At the invitation of the affected communities, Weyler, Fontaine and Ed John recently toured the area of the Amazon where Chevron operated under the Texaco brand from 1964 to 1992. Grand Chief Ed John also urged Canadian courts to allow the affected Ecuadorians to litigate their enforcement claims to conclusion without erecting financial barriers.

"Courts in Ecuador have decided that Chevron should pay $9.5-billion to Indigenous communities for massive damages it caused to their lands in the Amazon," said Grand Chief John, a lawyer and one of the drafters of the United Nations Declaration On the Rights of Indigenous Peoples. "Chevron has taken steps to avoid paying for the damages including selling its assets in Ecuador. Indigenous peoples are seeking redress in Canada's courts. However Chevron is demanding that Canadian courts should force Ecuador Indigenous peoples pay for its legal costs incurred in Canada. Canadian courts should reject Chevron's demands and proceed with the issue of ensuring Chevron pays the $9.5-billion which Ecuadorian courts have determined as proper compensation for remediation and other measures to be undertaken for the safety and health of Indigenous communities."

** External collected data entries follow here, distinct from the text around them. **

(* ===== verification/TokenLex.v ===== *)
(** * TokenLex: what the tokenizers find

    A lexer on strings that says what the tokens of a string are, and that qtoken and
    tokenize give them, in place. *)

From S2P Require Import Prelude Bytes Rune RuneProps Token.

(** ** The reference *)

(** The token at the front of a string, with its quotes taken off, and what follows it. *)
Fixpoint qlex (sep : list Z) (quoting : bool) (l : list Z) : list Z * list Z :=
  match l with
  | [] => ([], [])
  | c :: l1 =>
      if negb quoting && bool_decide (c ∈ sep) then ([], l) else
      if decide (c ≠ quote) then let '(tok, rest) := qlex sep quoting l1 in (c :: tok, rest) else
      if negb quoting then qlex sep true l1 else
      match l1 with
      | c1 :: l2 =>
          if decide (c1 = quote) then let '(tok, rest) := qlex sep true l2 in (quote :: tok, rest)
          else qlex sep false l1
      | [] => ([], [])
      end
  end.

Fixpoint drop_seps (sep l : list Z) : list Z :=
  match l with
  | [] => []
  | c :: l1 => if decide (c ∈ sep) then drop_seps sep l1 else l
  end.

(** The first [n] tokens. *)
Fixpoint tokens (n : nat) (sep l : list Z) : list (list Z) :=
  match n with
  | O => []
  | S n =>
      match drop_seps sep l with
      | [] => []
      | l => let '(tok, rest) := qlex sep false l in tok :: tokens n sep rest
      end
  end.

(** Strong induction on the length of a string. *)
Lemma length_ind (P : list Z → Prop) :
  (∀ l, (∀ l', (length l' < length l)%nat → P l') → P l) → ∀ l, P l.
Proof.
  intros H l. assert (∀ n l, (length l < n)%nat → P l) as Hn; [| by apply (Hn (S (length l))); lia].
  induction n as [|n IH]; intros l' Hl; [lia |]. apply H. intros l'' Hl'. apply IH. lia.
Qed.
Lemma getfields_loop_words s :
  str_ok s → ∀ fuel pre cur z n args,
  (length s < fuel)%nat → str_ok (default [] cur) → bytes_ok z → (1 ≤ n)%nat →
  ∃ w' args' ext, getfields_loop fuel (pre ++ default [] cur ++ s ++ 0 :: z) (len pre + len (default [] cur))
      (len args + Z.of_nat n) true (seps ++ 0 :: r) (args ++ [len pre])
      (len args + (if cur is Some _ then 1 else 0)) (if cur is Some _ then true else false) =
    Ok (pre ++ w' ++ 0 :: z, (args ++ args') ++ ext, len args + len args') ∧
    length w' = length (default [] cur ++ s) ∧ strings (pre ++ w' ++ 0 :: z) args' = words n (runes s) cur s.
Proof.
  revert s. apply (runes_ind (λ s, ∀ fuel pre cur z n args,
    (length s < fuel)%nat → str_ok (default [] cur) → bytes_ok z → (1 ≤ n)%nat →
    ∃ w' args' ext, getfields_loop fuel (pre ++ default [] cur ++ s ++ 0 :: z) (len pre + len (default [] cur))
        (len args + Z.of_nat n) true (seps ++ 0 :: r) (args ++ [len pre])
        (len args + (if cur is Some _ then 1 else 0)) (if cur is Some _ then true else false) =
      Ok (pre ++ w' ++ 0 :: z, (args ++ args') ++ ext, len args + len args') ∧
      length w' = length (default [] cur ++ s) ∧ strings (pre ++ w' ++ 0 :: z) args' = words n (runes s) cur s)).
  - intros [|fuel] pre cur z n args Hf Hcur Hz Hn; [lia |]. cbn [getfields_loop app].
    assert (dropZ (len pre + len (default [] cur)) (pre ++ default [] cur ++ 0 :: z) = 0 :: z) as ->.
    { rewrite app_assoc. apply dropZ_app. rewrite length_app. lia. }
    assert (chartorune (0 :: z) = Ok (0, 1)) as -> by done. cbn [mbind res_bind]. rewrite decide_True by done.
    destruct cur as [f|]; cbn [default from_option id] in *.
    + exists f, [len pre], []. rewrite !app_nil_r. split_and!; [done.. |]. cbn. f_equal. by apply cstring_at.
    + exists [], [], [len pre]. rewrite !app_nil_r. split_and!; done.
  - intros s c w Hs Hne Hnx IH [|fuel] pre cur z n args Hf Hcur Hz Hn; [lia |]. cbn [getfields_loop].
    pose proof Hnx as (Hw & Hd & _). field_step s c w. pose proof (rune_nonneg s c w Hs Hnx) as Hc.
    set (f := default [] cur) in *.
    assert (dropZ (len pre + len f) (pre ++ f ++ s ++ 0 :: z) = s ++ 0 :: z) as ->.
    { rewrite (app_assoc pre). apply dropZ_app. rewrite length_app. lia. }
    rewrite Hd by done. cbn [mbind res_bind]. rewrite decide_False by lia.
    destruct (utfrune_set c) as (o & -> & Hset); [lia | lia |]. cbn [mbind res_bind]. rewrite (runes_next s c w) by done.
    cbn [words]. rewrite Hset. destruct o as [o|].
    + rewrite bool_decide_eq_true_2 by done.
      destruct (decide (cur ≠ None ∧ n = 1%nat)) as [[Hcn ->]|Hgo].
      { destruct cur as [f'|]; [| done]. cbn [default from_option id] in f. subst f. rewrite decide_True by lia.
        exists (f' ++ s), [len pre], []. rewrite app_nil_r, <- !app_assoc. split_and!; [done.. |].
        cbn. f_equal. rewrite (app_assoc f'). apply cstring_at. by apply Forall_app. }
      assert (cur ≠ None → n ≠ 1%nat) as Hcn by (intros ? ?; by apply Hgo).
      rewrite decide_False by (destruct cur; [specialize (Hcn ltac:(done)) |]; lia).
      destruct (put_sep (pre ++ f) s w z Hne Hw) as (s0 & Hput & Hls0).
      assert (put (pre ++ f ++ s ++ 0 :: z) (len pre + len f) 0 = Ok (pre ++ f ++ (0 :: s0) ++ dropZ w s ++ 0 :: z)) as ->.
      { rewrite <- !app_assoc in Hput. rewrite <- Hput. f_equal. rewrite length_app. lia. }
      cbn [mbind res_bind].
      assert (len (pre ++ f ++ 0 :: s0) = len pre + len f + w) as Hlp by (rewrite !length_app; cbn [length]; lia).
      (* what comes after, with [args'] before it *)
      assert (Hafter : ∀ args1 n1, (1 ≤ n1)%nat → len args1 + Z.of_nat n1 = len args + Z.of_nat n →
        ∃ w' args' ext, getfields_loop fuel (pre ++ f ++ (0 :: s0) ++ dropZ w s ++ 0 :: z) (len pre + len f + w)
            (len args + Z.of_nat n) true (seps ++ 0 :: r) (args1 ++ [len pre + len f + w]) (len args1) false =
          Ok (pre ++ (f ++ 0 :: s0 ++ w') ++ 0 :: z, (args1 ++ args') ++ ext, len args1 + len args') ∧
          length (f ++ 0 :: s0 ++ w') = length (f ++ s) ∧
          strings (pre ++ (f ++ 0 :: s0 ++ w') ++ 0 :: z) args' = words n1 (runes (dropZ w s)) None (dropZ w s)).
      { intros args1 n1 Hn1 Hsum.
        destruct (IH fuel (pre ++ f ++ 0 :: s0) None z n1 args1) as (w' & args' & ext & He & Hl & Hm);
          [lia | constructor | done | done |].
        cbn [default from_option id] in He, Hl. rewrite Hlp in He. cbn [length] in He. change (Z.of_nat 0) with 0 in He.
        rewrite !Z.add_0_r, Hsum in He.
        assert ((pre ++ f ++ 0 :: s0) ++ [] ++ dropZ w s ++ 0 :: z = pre ++ f ++ (0 :: s0) ++ dropZ w s ++ 0 :: z) as Hmm by (by rewrite <- !app_assoc).
        rewrite Hmm in He. clear Hmm.
        assert (pre ++ (f ++ 0 :: s0 ++ w') ++ 0 :: z = (pre ++ f ++ 0 :: s0) ++ w' ++ 0 :: z) as Hmm by (by rewrite <- !app_assoc; cbn [app]; rewrite <- !app_assoc).
        exists w', args', ext. rewrite He, Hmm. split_and!; [done | | done].
        rewrite !length_app. cbn [length app] in *. rewrite length_app. lia. }
      destruct cur as [f'|].
      * cbn [default from_option id] in f. subst f. destruct n as [|[|n]]; [lia | by destruct Hcn |].
        assert (takeZ (len args + 1) (args ++ [len pre]) = args ++ [len pre]) as -> by (apply takeZ_all; rewrite length_app; cbn; lia).
        assert (len (args ++ [len pre]) = len args + 1) as Hla by (rewrite length_app; cbn; lia).
        destruct (Hafter (args ++ [len pre]) (S n)) as (w' & args' & ext & He & Hl & Hm); [lia | lia |]. rewrite Hla in He. rewrite He.
        exists (f' ++ 0 :: s0 ++ w'), (len pre :: args'), ext. split_and!.
        -- rewrite <- !(app_assoc args). cbn [app length]. do 2 f_equal. lia.
        -- done.
        -- cbn [strings map]. rewrite <- Hm. unfold strings. f_equal. rewrite <- !app_assoc. cbn [app]. by apply cstring_at.
      * replace (len args + 0) with (len args) by lia. assert (takeZ (len args) (args ++ [len pre]) = args) as -> by (by apply takeZ_app).
        destruct (Hafter args n) as (w' & args' & ext & He & Hl & Hm); [lia | lia |]. rewrite He.
        exists (f ++ 0 :: s0 ++ w'), args', ext. done.
    + rewrite bool_decide_eq_false_2 by (by intros []).
      destruct (IH fuel pre (Some (f ++ takeZ w s)) z n args) as (w' & args' & ext & He & Hl & Hm); [lia | | done | done |].
      { cbn. apply Forall_app. split; [done |]. by apply Forall_take. }
      cbn [default from_option id] in He, Hl.
      assert ((f ++ takeZ w s) ++ dropZ w s ++ 0 :: z = f ++ s ++ 0 :: z) as Hcs.
      { rewrite <- app_assoc. f_equal. by rewrite app_assoc, takeZ_dropZ. }
      rewrite Hcs, length_app, Nat2Z.inj_add in He.
      replace (len (takeZ w s)) with w in He by done. rewrite Z.add_assoc in He.
      assert ((if negb (if cur is Some _ then true else false) && true then len args + (if cur is Some _ then 1 else 0) + 1
        else len args + (if cur is Some _ then 1 else 0)) = len args + 1) as -> by (destruct cur; cbn; lia).
      rewrite He. exists w', args', ext. split_and!; [done | | done].
      rewrite Hl, <- app_assoc, takeZ_dropZ. done.
Qed.
End Fields.

(** C11: getfields finds the fields of any string.  What it stores in [args] are the places of the fields between the runes of the set, or, with [mflag], of the runs of other runes; the last of [max] fields holds all that is left; and it stays inside the string. *)
Theorem getfields_spec x z seps r max mflag :
  str_ok x → bytes_ok z → str_ok seps → bytes_ok r →
  if decide (max ≤ 0) then getfields (x ++ 0 :: z) max mflag (seps ++ 0 :: r) = Ok (x ++ 0 :: z, [], 0) else
  ∃ w args narg, getfields (x ++ 0 :: z) max mflag (seps ++ 0 :: r) = Ok (w ++ 0 :: z, args, narg) ∧
    length w = length x ∧ narg ≤ len args ∧
    strings (w ++ 0 :: z) (takeZ narg args) =
      (if mflag then words seps (Z.to_nat max) (runes x) None x else fields seps (Z.to_nat max) (runes x) [] x).
Proof.
  intros Hx Hz Hs Hr. unfold getfields. destruct (decide (max ≤ 0)) as [?|Hmax]; [done |].
  assert (length x < S (length (x ++ 0%Z :: z)))%nat as Hf by (rewrite length_app; lia). destruct mflag.
  - destruct (getfields_loop_words seps r Hs Hr x Hx _ [] None z (Z.to_nat max) [] Hf) as (w & args & ext & He & Hl & Hm);
      [constructor | done | lia |].
    cbn [default from_option id app length] in *. change (Z.of_nat 0) with 0 in He. rewrite !Z.add_0_l, Z2Nat.id in He by lia.
    rewrite He. exists w, (args ++ ext), (len args). rewrite takeZ_app by done. split_and!; [done.. | rewrite length_app; lia | done].
  - destruct (getfields_loop_fields seps r Hs Hr x Hx _ [] [] z (Z.to_nat max) [] false Hf) as (w & args & He & Hl & Hm);
      [constructor | done | lia |].
    cbn [app length] in *. change (Z.of_nat 0) with 0 in He. rewrite !Z.add_0_l, Z2Nat.id in He by lia.
    rewrite He. exists w, args, (len args). rewrite takeZ_all by lia. split_and!; [done.. | lia | done].
Qed.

Under interest provisions in Canadian law, the judgment is now worth $12 billion. The amount is still a fraction of BP's $50 billion liability for the far smaller 2010 Deepwater Horizon spill in the Gulf of Mexico. Chevron General Counsel R. Hewitt Pate threatened the indigenous communities in Ecuador with a "lifetime of litigation" if they persisted in their claims.

"When Chevron lost the case in Ecuador, its CEO and top managers squelched its Ecuador debt like common criminals," said Weyler.

Despite the unanimous decision in 2015 from Canada's Supreme Court giving the green light to enforce the judgment in Canada, Chevron has tied up the case in technical issues, claiming that its wholly-owned subsidiary in Canada should not be held accountable. Chevron also has filed actions in other countries to try to collaterally attack the Ecuador judgment, even though Chevron had insisted the trail be held in Ecuador and had promised to pay any adverse judgment.

Luis Yanza, a longtime Ecuadorian community leader and Goldman Prize winner, thanked the Canadians for offering support to the affected communities.

"We really appreciate the solidarity of our Canadian brothers and sisters," said Yanza, who helps coordinate the 80 affected indigenous and farmer communities who led the case into court in 1993. "The principles underlying this case affect indigenous peoples in Ecuador and Canada and indeed throughout the world.

"For us, it is mind-boggling that one of the wealthiest fossil fuel companies on the planet is now trying to penalize some of the poorest people on the planet with a costs payment for trying to collect money the company owes them and refuses to pay," added Yanza. "That just seems backwards."